Excessive Thumb Sucking Tooth Problems
As children, we all develop different ways to cope and self soothe; for some children it is a blanket or stuffed animal, for others it is thumb sucking. Most people have heard that sucking your thumb will damage your teeth, cause a problem with your bite, or ensure that you will need braces. But the truth is that not all people who suck their thumbs cause damage. The first way to know what the potential consequences are is if your child passively holds their thumb in their mouth or if they actively suck their thumb. When the child still has their baby teeth, the active sucking could cause some damage to those teeth. As the permanent teeth come in, the damage will sort itself out as the baby teeth slowly fall out.

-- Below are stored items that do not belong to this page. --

(** * Real-Time Attendance System: a shallow embedding of its decision logic

    The development follows the three Streamlit pages of the repository:

    - [pages/2_Student Management.py]: [normalize_folder_name], the
      [allow_capture] guard, the capture loop and the save of the encodings
      and of the registry row ([INSERT OR REPLACE INTO students]);
    - [pages/1_Capture Attendance.py]: [send_attendance_email],
      [mark_attendance], [load_known_faces], the recognition test
      ([np.argmin] and the 0.4 threshold), today's report with its synthesis
      of Absent records, and [toggle_status];
    - [pages/3_Attendance Records.py]: the Save Changes handler.

    Python strings are Rocq strings whose characters are the code points
    U+0000..U+00FF; the SQLite tables are lists of rows in rowid order,
    together with the AUTOINCREMENT sequence; the encodings directory and
    the dataset directory are finite maps from file names to contents; the
    messages Streamlit shows and the e-mails sent are an explicit trace. *)

From Stdlib Require Import QArith.
From stdpp Require Import base option list strings gmap sorting.
From Stdlib Require Import Ascii String.

Local Open Scope string_scope.
Local Open Scope list_scope.

(** ** Python string builtins used by the pages *)

Module PyStr.

(** [str.isspace] on one character (code points below 256). *)
Definition is_space (c : ascii) : bool :=
  let n := nat_of_ascii c in
  (((9 <=? n) && (n <=? 13)) || ((28 <=? n) && (n <=? 32))
   || (n =? 133) || (n =? 160))%nat.
Lemma allocated_extends m0 m s : extends m0 m → allocated m0 s → allocated m s.
Proof.
  unfold allocated. intros Hext%extends_length. destruct (ptr s); [lia | done].
Qed.

Lemma arrayAt_extends m0 m s :
  extends m0 m → allocated m0 s → arrayAt m (ptr s) = arrayAt m0 (ptr s).
Proof.
  unfold allocated, arrayAt. intros Hext Hs. destruct (ptr s) as [a|]; [|done].
  destruct (lookup_lt_is_Some_2 m0 a Hs) as [arr Harr].
  by rewrite Harr, (Hext _ _ Harr).
Qed.

Lemma index_extends m0 m s i :
  extends m0 m → allocated m0 s → index m s i = index m0 s i.
Proof. intros Hext Hs. unfold index. by rewrite (arrayAt_extends m0 m). Qed.

Lemma contents_extends m0 m s :
  extends m0 m → allocated m0 s → contents m s = contents m0 s.
Proof.
  intros Hext Hs. unfold contents. apply list_fmap_ext.
  intros _ i _. by apply index_extends.
Qed.

Lemma contents_length m s : length (contents m s) = len s.
Proof. unfold contents. by rewrite length_fmap, length_seq. Qed.

Lemma owned_nil m0 m : owned m0 m nilSlice.
Proof. by left. Qed.

Lemma owned_allocated m0 m s : owned m0 m s → allocated m s.
Proof.
  unfold allocated. intros [(-> & _)|(a & arr & -> & _ & Ha & _)]; [done|].
  by eapply lookup_lt_Some.
Qed.

Lemma owned_extends m0 m m' s : extends m m' → owned m0 m s → owned m0 m' s.
Proof.
  intros Hext [Hnil|(a & arr & Hp & Ha & Harr & Hb)]; [by left | right].
  exists a, arr. split_and!; try tauto. by apply Hext.
Qed.

(** Reading a slice whose array is known. *)
Lemma index_lookup m s a arr i x :
  ptr s = Some a → m !! a = Some arr → arr !! (off s + i) = Some x →
  index m s i = x.
Proof. unfold index, arrayAt. intros -> -> Hx. simpl. by rewrite Hx. Qed.

Lemma contents_lookup_eq m s a arr l :
  ptr s = Some a → m !! a = Some arr → length l = len s →
  (∀ i, i < len s → arr !! (off s + i) = l !! i) →
  contents m s = l.
Proof.
  intros Hp Ha Hlen Hl. apply list_eq. intros i. unfold contents.
  rewrite list_lookup_fmap. destruct (decide (i < len s)) as [Hi|Hi].
  - rewrite lookup_seq_lt by done. simpl.
    destruct (lookup_lt_is_Some_2 l i) as [x Hx]; [lia|].
    rewrite Hx. f_equal. apply (index_lookup m s a arr); [done..|]. by rewrite Hl.
  - rewrite lookup_seq_ge, lookup_ge_None_2 by lia. done.
Qed.

Lemma contents_lookup m s a arr i :
  ptr s = Some a → m !! a = Some arr → off s + len s ≤ length arr → i < len s →
  arr !! (off s + i) = contents m s !! i.
Proof.
  intros Hp Ha Hb Hi. unfold contents.
  rewrite list_lookup_fmap, lookup_seq_lt by done. simpl.
  destruct (lookup_lt_is_Some_2 arr (off s + i)) as [x Hx]; [lia|].
  rewrite Hx. f_equal. symmetry. by eapply index_lookup.
Qed.
(** ** The neighbourhood loops *)

Lemma foldl_collect {A} (g : gset cell → A → gset cell) (Q : A → cell → Prop)
    (l : list A) (acc : gset cell) (x : cell) :
  (∀ acc a y, y ∈ g acc a ↔ y ∈ acc ∨ Q a y) →
  x ∈ foldl g acc l ↔ x ∈ acc ∨ ∃ a, a ∈ l ∧ Q a x.
Proof.
  intros Hg. revert acc. induction l as [|a l IH]; intros acc; simpl.
  - split; [by left|]. intros [?|(a & Ha & _)]; [done|].
    by apply elem_of_nil in Ha.
  - rewrite IH, Hg. split.
    + intros [[?|?]|(a' & Ha' & ?)]; [by left|right..].
      * exists a. split; [apply list_elem_of_here|done].
      * exists a'. split; [by apply list_elem_of_further|done].
    + intros [?|(a' & Ha' & ?)]; [by left; left|].
      apply elem_of_cons in Ha' as [->|Ha']; [by left; right|].
      right. by exists a'.
Qed.

Lemma elem_of_range3 n i : i ∈ range3 n ↔ -1 ≤ i - n ≤ 1.
Proof.
  unfold range3. rewrite !elem_of_cons, elem_of_nil. lia.
Qed.
(** Two updates of a record, one after the other, are one update with the
    keys of both, the second winning where both set a key; the time of the
    first is forgotten. *)
Theorem updateItinerary_twice (table : gmap Z Itinerary.t) (now1 now2 : Date)
    (id : Z) (first second : UpdateItinerary.t) :
  PgStorage.updateItinerary
    (snd (PgStorage.updateItinerary table now1 id first)) now2 id second
  = PgStorage.updateItinerary table now2 id (merge_updates first second).
Proof.
  unfold PgStorage.updateItinerary.
  destruct (table !! id) as [old|] eqn:Hold; cbn [snd].
  - rewrite lookup_insert_eq, insert_insert_eq. now rewrite spread_updates_twice.
  - now rewrite Hold.
Qed.

(** [PgStorage.deleteItinerary] tells whether there was a row, removes it and
    nothing else; a second deletion finds nothing. *)
Theorem deleteItinerary_removes (table : gmap Z Itinerary.t) (id : Z) :
  let '(found, after) := PgRows.deleteItinerary table id in
  (found = true <-> is_Some (table !! id))
  /\ PgStorage.getItinerary after id = None
  /\ (forall other : Z, other <> id ->
        PgStorage.getItinerary after other = PgStorage.getItinerary table other)
  /\ PgRows.deleteItinerary after id = (false, after).
Proof.
  unfold PgRows.deleteItinerary, PgStorage.getItinerary. repeat split.
  - apply bool_decide_eq_true_1.
  - apply bool_decide_eq_true_2.
  - apply lookup_delete_eq.
  - intros other Hother. now apply lookup_delete_ne.
  - f_equal.
    + apply bool_decide_eq_false_2. rewrite lookup_delete_eq. now intros [x Hx].
    + apply delete_id. apply lookup_delete_eq.
Qed.

(** [getItinerariesByUserId] returns the stored itineraries of the user, all
    of them and no other. *)
Theorem getItinerariesByUserId_exact (table : gmap Z Itinerary.t) (userId : Z)
    (itinerary : Itinerary.t) :
  In itinerary (PgRows.getItinerariesByUserId table userId)
  <->
  (exists key : Z, table !! key = Some itinerary)
  /\ Itinerary.userId itinerary = userId.
Proof.
  unfold PgRows.getItinerariesByUserId.
  rewrite List.filter_In, Z.eqb_eq, List.in_map_iff. split.
  - intros [([key stored] & Hsnd & Hin) Huser]. cbn in Hsnd. subst stored.
    split; [|assumption]. exists key.
    apply list_elem_of_In in Hin. now apply elem_of_map_to_list in Hin.
  - intros [[key Hkey] Huser]. split; [|assumption].
    exists (key, itinerary). split; [reflexivity|].
    apply list_elem_of_In. now apply elem_of_map_to_list.
Qed.

(** [MemStorage.deleteItinerary] deletes from the database table and not
    from the [MemStorage]: the itinerary can still be read from it. *)
Theorem MemStorage_deleteItinerary_keeps (this : MemStorage.t)
    (db : gmap Z Itinerary.t) (id : Z) :
  let '(found, after, db_after) := MemStorageRows.deleteItinerary this db id in
  MemStorage.getItinerary after id = MemStorage.getItinerary this id
  /\ db_after !! id = None
  /\ (found = true <-> is_Some (db !! id)).
Proof.
  unfold MemStorageRows.deleteItinerary. repeat split.
  - apply lookup_delete_eq.
  - apply bool_decide_eq_true_1.
  - apply bool_decide_eq_true_2.
Qed.

End StoreMore.

(** ** The itinerary routes *)

Section RoutesMore.

Import ItineraryRoutes.

Variable JSON_parse : string -> option Json.

Lemma keyed_insert (storage : gmap Z Itinerary.t) (key : Z) (itinerary : Itinerary.t) :
  keyed storage -> Itinerary.id itinerary = key ->
  keyed (<[key := itinerary]> storage).
Proof.
  intros Hkeyed Hid other stored.
  destruct (decide (key = other)) as [<-|Hne].
  - rewrite lookup_insert_eq. now intros [= <-].
  - rewrite lookup_insert_ne by assumption. apply Hkeyed.
Qed.

Lemma keyed_delete (storage : gmap Z Itinerary.t) (key : Z) :
  keyed storage -> keyed (delete key storage).
Proof.
  intros Hkeyed other stored Hstored.
  apply lookup_delete_Some in Hstored as [_ Hstored]. now apply Hkeyed.
Qed.

Lemma kept_by_refl (user : option Z) (storage : gmap Z Itinerary.t) :
  keyed storage -> kept_by user storage storage.
Proof. intros H. repeat split; [assumption|set_solver|auto]. Qed.

Lemma kept_by_update (userId : Z) (storage : gmap Z Itinerary.t) (now : Date)
    (id : Z) (old : Itinerary.t) (updates : UpdateItinerary.t) :
  keyed storage -> storage !! id = Some old -> Itinerary.userId old = userId ->
  kept_by (Some userId) storage
    (snd (PgStorage.updateItinerary storage now (Itinerary.id old) updates))
  /\ fst (PgStorage.updateItinerary storage now (Itinerary.id old) updates)
     = Some (spread_updates old updates now).
Proof.
  intros Hkeyed Hold Huser. rewrite (Hkeyed id old Hold).
  unfold PgStorage.updateItinerary. rewrite Hold. cbn [fst snd].
  split; [|reflexivity]. repeat split.
  - apply keyed_insert; [assumption|]. cbn. now apply Hkeyed.
  - rewrite dom_insert_lookup_L by (now rewrite Hold). set_solver.
  - intros key stored Hstored Hother.
    destruct (decide (id = key)) as [<-|Hne].
    + rewrite Hold in Hstored. injection Hstored as <-. congruence.
    + now rewrite lookup_insert_ne.
Qed.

When your child continues to actively suck their thumb after they have their permanent teeth, then the damage from this habit may start to show longer term effects. If thumb sucking is persistent and vigorous, then the teeth can come in or shift to misalignment, the shape of their jaw could be affected, and even the shape of the roof of the mouth can be altered. Finally, if your child sucks on their thumb without washing their hands first, the presence of bacteria, viruses, and debris can be easily introduced to their system. While one study found that children who suck their thumbs are more likely not to have allergic reactions to pollen and dust mites as adults, it is not a strong enough reason to believe that this is a healthy, sustainable habit.

Long-Term Effects
When your child intensely sucks their thumb over the course of years, their teeth and mouths will be altered. The pressure in the same areas of the mouth from the thumb on the teeth, roof of the mouth, and jawbone can lead to problems with their bite. They may have an overbite, or a condition where their front teeth stick out from their mouth and the rest of their jaw. In addition, the lower teeth may start to lean towards the back of their mouth. The end result may even be an open bite where the upper jaw and lower jaw no longer meet.
As time goes on and your child still sucks their thumb, they may change the shape of their jaw and the position of their teeth. The combination of any of these can leave your child with problems pronouncing certain words or sounds incorrectly or with a lisp. The roof of their mouth can develop more sensitivity that the rest of the inside of their mouth from the thumb. The longer the habit continues and the more permanent teeth that are present, the more likely they are to have to have corrective treatment later in life.

What Should You Do?
If your child is older than four and still sucks their thumb with regularity, then you may want to talk to the dentist or physician about strategies or possible treatments to help your child stop. Sometimes children stop sucking their thumb as they reach school age due to pressure from other children their age to stop. With other children, if you ignore the behavior, you are reducing the pressure to stop and the child will have an easier time letting it go.